Fasciné par le caractère éminemment poétique de certaines cultures, et de leurs environnements, Emmanuel Fillot n’a eu de cesse de partir à leur rencontre. « J’ai commencé à voyager vers 25 ans. J’étais très attiré par le monde sub-arctique, au-delà du cercle polaire : le Grand Nord. » Une première expérience qui manque de mal tourner : « J’étais tout seul et je suis tombé malade ; il y avait beaucoup d’inconscience. » Suivront d’autres séjours, mieux pensés et préparés, au Bénin, au Mali, au Burkina, au Ghana, en Côte d’Ivoire et au Cameroun, mais aussi au Brésil ou dans les îles du Pacifique. « Il y a toujours un projet ou une exposition à monter. Ce qui m’intéresse, c’est de continuer à vivre comme je le fais ici, mais ailleurs. Je me déplace légèrement, c’est tout ! »Participation existentielle
Lorsqu’il débarque à Djenné, au Mali, par exemple, c’est dans un but bien précis. « J’avais envie de réaliser une sculpture avec des récipients qui puissent contenir la nuit ! Mais ils ne devaient pas venir de moi. Encore une fois, je cherchais un vocabulaire étranger à insérer dans un plus grand ensemble. » Sur place, il a recours au savoir-faire traditionnel d’une potière. « Même la barrière de la langue était intéressante, elle nous obligeait à être très intuitifs. Cette femme l’était d’ailleurs naturellement, tant elle vivait dans une culture de la présence. » Le moment venu de cuire les poteries, elle attendit le coucher du soleil, comme pour respecter une sorte de rituel. « C’est un souvenir exceptionnel : sur les bord d’un grand fleuve, au milieu du Sahel. Le soleil tombe brutalement laissant place à la nuit. Là-bas, elle est plus importante que le jour, les gens en ont une profonde connaissance. Nous ne sommes pas dans une culture de la lumière comme la nôtre. » Le projet développé à Djenné poursuivait une autre ambition : intégrer dans les sculptures des éléments fabriqués par la main de l’homme. « Je voulais annihiler la séparation homme/nature.

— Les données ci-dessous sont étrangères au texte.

Lemma kept_length_witness :
  silences_ok [(0, 1); (3, 21 # 5)] (duration (recording 5000 []))
  /\ total_length (kept (recording 5000 []) [(0, 1); (3, 21 # 5)])
     + total_length [(0, 1); (3, 21 # 5)]
     == duration (recording 5000 []).
Proof.
  assert (Hok : silences_ok [(0, 1); (3, 21 # 5)] (duration (recording 5000 []))).
  { split; repeat constructor; vm_compute; discriminate. }
  split; [exact Hok |]. exact (kept_length _ _ Hok).
Defined.

(** ** More on detection *)

Lemma tail_gaps_ordered (tl : list segment) (s : segment) (total : Q) :
  Forall (fun s : segment => s.1 <= s.2) (s :: tl) ->
  Sorted (fun a b : segment => a.2 <= b.1) (s :: tl) ->
  Forall (fun s : segment => s.2 <= total) (s :: tl) ->
  Forall (fun k : segment => s.2 <= k.1 /\ k.1 <= k.2 /\ k.2 <= total)
         (between (s :: tl)
            ++ (if Qlt_bool (List.last (s :: tl) s).2 total
                then [((List.last (s :: tl) s).2, total)] else []))
  /\ StronglySorted (fun a b : segment => a.2 <= b.1)
       (between (s :: tl)
          ++ (if Qlt_bool (List.last (s :: tl) s).2 total
              then [((List.last (s :: tl) s).2, total)] else [])).
Proof.
  revert s. induction tl as [| s' tl IH]; intros s Hwf Ha Hbd.
  - simpl. destruct (Qlt_bool s.2 total) eqn:E; qprop.
    + split; repeat constructor; simpl; lra.
    + split; constructor.
  - inversion Hwf as [| ? ? Hs Hwf']; subst.
    inversion Ha as [| ? ? Ha' Hhd]; subst. inversion Hhd; subst.
    inversion Hbd as [| ? ? Hb Hbd']; subst.
    assert (Hs' : s'.1 <= s'.2 /\ s'.2 <= total).
    { inversion Hwf'; subst. inversion Hbd'; subst. cbv beta in *. lra. }
    destruct (IH s' Hwf' Ha' Hbd') as [Hall Hsorted].
    rewrite last_cons_cons.
    change (between (s :: s' :: tl)) with ((s.2, s'.1) :: between (s' :: tl)).
    cbn [app]. cbv beta in *. split.
    + constructor; [simpl; lra |].
      eapply Forall_impl; [exact Hall |]. intros k [? [? ?]]. lra.
    + constructor; [exact Hsorted |].
      eapply Forall_impl; [exact Hall |]. intros k [? _]. simpl. lra.
Qed.

Lemma gaps_ordered (l : list segment) (total : Q) :
  silences_ok l total ->
  Forall (fun k : segment => 0 <= k.1 /\ k.1 <= k.2 /\ k.2 <= total)
         (gaps l total)
  /\ StronglySorted (fun a b : segment => a.2 <= b.1) (gaps l total).
Proof.
  intros [Hnn Hord Hdis Hbd]. destruct l as [| s tl]; [split; constructor |].
  unfold gaps. cbv zeta.
  destruct (tail_gaps_ordered tl s total Hord Hdis Hbd) as [Hall Hsorted].
  assert (Hs : 0 <= s.1 /\ s.1 <= s.2 /\ s.2 <= total).
  { inversion Hnn; subst. inversion Hord; subst. inversion Hbd; subst.
    cbv beta in *. lra. }
  assert (Hall' : Forall (fun k : segment =>
                            0 <= k.1 /\ k.1 <= k.2 /\ k.2 <= total)
                    (between (s :: tl)
                       ++ (if Qlt_bool (List.last (s :: tl) s).2 total
                           then [((List.last (s :: tl) s).2, total)]
                           else []))).
  { eapply Forall_impl; [exact Hall |]. intros k [? [? ?]].
    repeat split; lra. }
  destruct (Qlt_bool 0 s.1) eqn:E; qprop; cbn [app].
  - split.
    + constructor; [simpl; repeat split; lra | exact Hall'].
    + constructor; [exact Hsorted |].
      eapply Forall_impl; [exact Hall |]. intros k [? _]. simpl. lra.
  - split; assumption.
Qed.

Lemma filter_strongly_sorted (R : segment -> segment -> Prop)
    (f : segment -> bool) (l : list segment) :
  StronglySorted R l -> StronglySorted R (List.filter f l).
Proof.
  induction 1 as [| a l _ IH Hall]; simpl; [constructor |].
  destruct (f a); [| assumption]. constructor; [assumption |].
  apply Forall_forall. intros b Hb. apply list_elem_of_In in Hb.
  apply List.filter_In in Hb. destruct Hb as [Hb _].
  rewrite Forall_forall in Hall. apply Hall, list_elem_of_In, Hb.
Qed.

Lemma filter_Forall (P : segment -> Prop) (f : segment -> bool)
    (l : list segment) :
  Forall P l -> Forall P (List.filter f l).
Proof.
  intros H. apply Forall_forall. intros b Hb. apply list_elem_of_In in Hb.
  apply List.filter_In in Hb. destruct Hb as [Hb _].
  rewrite Forall_forall in H. apply H, list_elem_of_In, Hb.
Qed.

Lemma count_cover_In (l : list segment) (s : segment) (t : Q) :
  In s l -> covers s t = true -> (1 <= count_cover l t)%nat.
Proof.
  intros Hin Hc. induction l as [| a l IH]; [destruct Hin |].
  rewrite count_cover_cons. destruct Hin as [-> | Hin].
  - unfold ind. destruct s as [s1 s2]. simpl in *. rewrite Hc. lia.
  - specialize (IH Hin). lia.
Qed.

Lemma count_cover_covered (l : list segment) (t : Q) :
  (1 <= count_cover l t)%nat <-> covered l t.
Proof.
  split.
  - induction l as [| a l IH]; [unfold count_cover; simpl; lia |].
    rewrite count_cover_cons, covered_cons. unfold ind.
    destruct a as [a1 a2]. simpl. destruct (covers (a1, a2) t); [auto |].
    intros H. right. apply IH. lia.
  - intros [s [Hin Hc]]. eapply count_cover_In; eassumption.
Qed.

Lemma silences_ok_mono (l : list segment) (total total' : Q) :
  total <= total' -> silences_ok l total -> silences_ok l total'.
Proof.
  intros Hle [Hnn Hord Hdis Hbd]. split; try assumption.
  eapply Forall_impl; [exact Hbd |]. intros s Hs. cbv beta in *. lra.
Qed.

(** What [get_silent_segments] returns when the runs are in order. *)
Lemma detected_ok (a : AudioSegment) (thr min_len : Q) :
  runs_ok a thr min_len ->
  silences_ok (List.filter (long_enough min_len)
                 (gaps (non_silent_ranges a thr min_len) (audio_length_sec a)))
              (audio_length_sec a)
  /\ (forall r t, In r (non_silent_ranges a thr min_len) ->
        covers r t = true ->
        ~ covered (List.filter (long_enough min_len)
                     (gaps (non_silent_ranges a thr min_len)
                           (audio_length_sec a))) t).
Proof.
  intros Hruns. unfold runs_ok in Hruns.
  destruct (gaps_ordered _ _ Hruns) as [Hall Hsorted]. split.
  - split.
    + apply filter_Forall. eapply Forall_impl; [exact Hall |].
      intros k [? _]. assumption.
    + apply filter_Forall. eapply Forall_impl; [exact Hall |].
      intros k [_ [? _]]. assumption.
    + apply StronglySorted_Sorted, filter_strongly_sorted, Hsorted.
    + apply filter_Forall. eapply Forall_impl; [exact Hall |].
      intros k [_ [_ ?]]. assumption.
  - intros r t Hr Hc [g [Hg Hgc]].
    apply List.filter_In in Hg. destruct Hg as [Hg _].
    assert (Hone : (count_cover
                      (non_silent_ranges a thr min_len
                         ++ gaps (non_silent_ranges a thr min_len)
                                 (audio_length_sec a)) t <= 1)%nat).
    { destruct (non_silent_ranges a thr min_len) as [| s tl] eqn:E;
        [destruct Hr |].
      rewrite (gaps_count s tl _ t Hruns). unfold ind.
      destruct (covers (0, audio_length_sec a) t); lia. }
    rewrite count_cover_app in Hone.
    pose proof (count_cover_In _ _ _ Hr Hc).
    pose proof (count_cover_In _ _ _ Hg Hgc). lia.
Qed.


Lemma sample_runs_ok :
  runs_ok (audio (recording 5000 [(1000, 3000); (4200, 5000)]%Z)) (-50) (1 # 2).
Proof. split; repeat constructor; vm_compute; discriminate. Qed.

Poser la question du décloisonnement. Encore une fois, contrairement à nos sociétés occidentales, ces formes de culture n’ont jamais érigé de séparation brutale entre l’homme et la nature. »
« Au fond de tout cela, reprend-il, je crois qu’il y a l’idée, qui m’est très chère, de participation à un ensemble. » Participer au passage de la poésie, au même titre qu’une plante fleurit, c’est ainsi qu’il entend les choses. « Cette formulation est comme une équation : PPP ! C’est au-delà de l’art : une expérience qui prend source dans quelque chose de très existentiel. »
Le Brésil, terre de poésie
« J’aurais dû naître brésilien ! Quand j’ai débarqué à Salvador, j’y ai retrouvé l’Afrique, mais sans les contraintes de la tradition : elles avaient été liquidées, laminées, happées par l’esprit brésilien, à la fois nonchalant et rebelle. C’est le peuple du désordre total, insaisissable. Il y avait là-bas un goût de la liberté et une capacité de la population à éviter la contrainte que j’admirais. J’ai rencontré un type formidable qui m’a ouvert toutes les portes du vaudou autochtone : le candomblé*. Il en émane une très grande beauté, dans le rapport à la nature. Tout est basé sur les éléments : ceux qu’on appelle des dieux sont en fait leurs représentations. Et l’homme « participe » – lors de transes – jusqu’à devenir lui-même un élément. Le peuple brésilien est très émotionnel. Il m’a passionné. Les Brésiliens ont toutes les qualités et tous les défauts, répartis entre tous les étages de la société, pour faire un monde vraiment poétique. C’est grâce à eux que je crois en la possibilité pour une société moderne d’être poétique ! »
* Religion basée sur la croyance de l’existence d’une âme propre à la nature.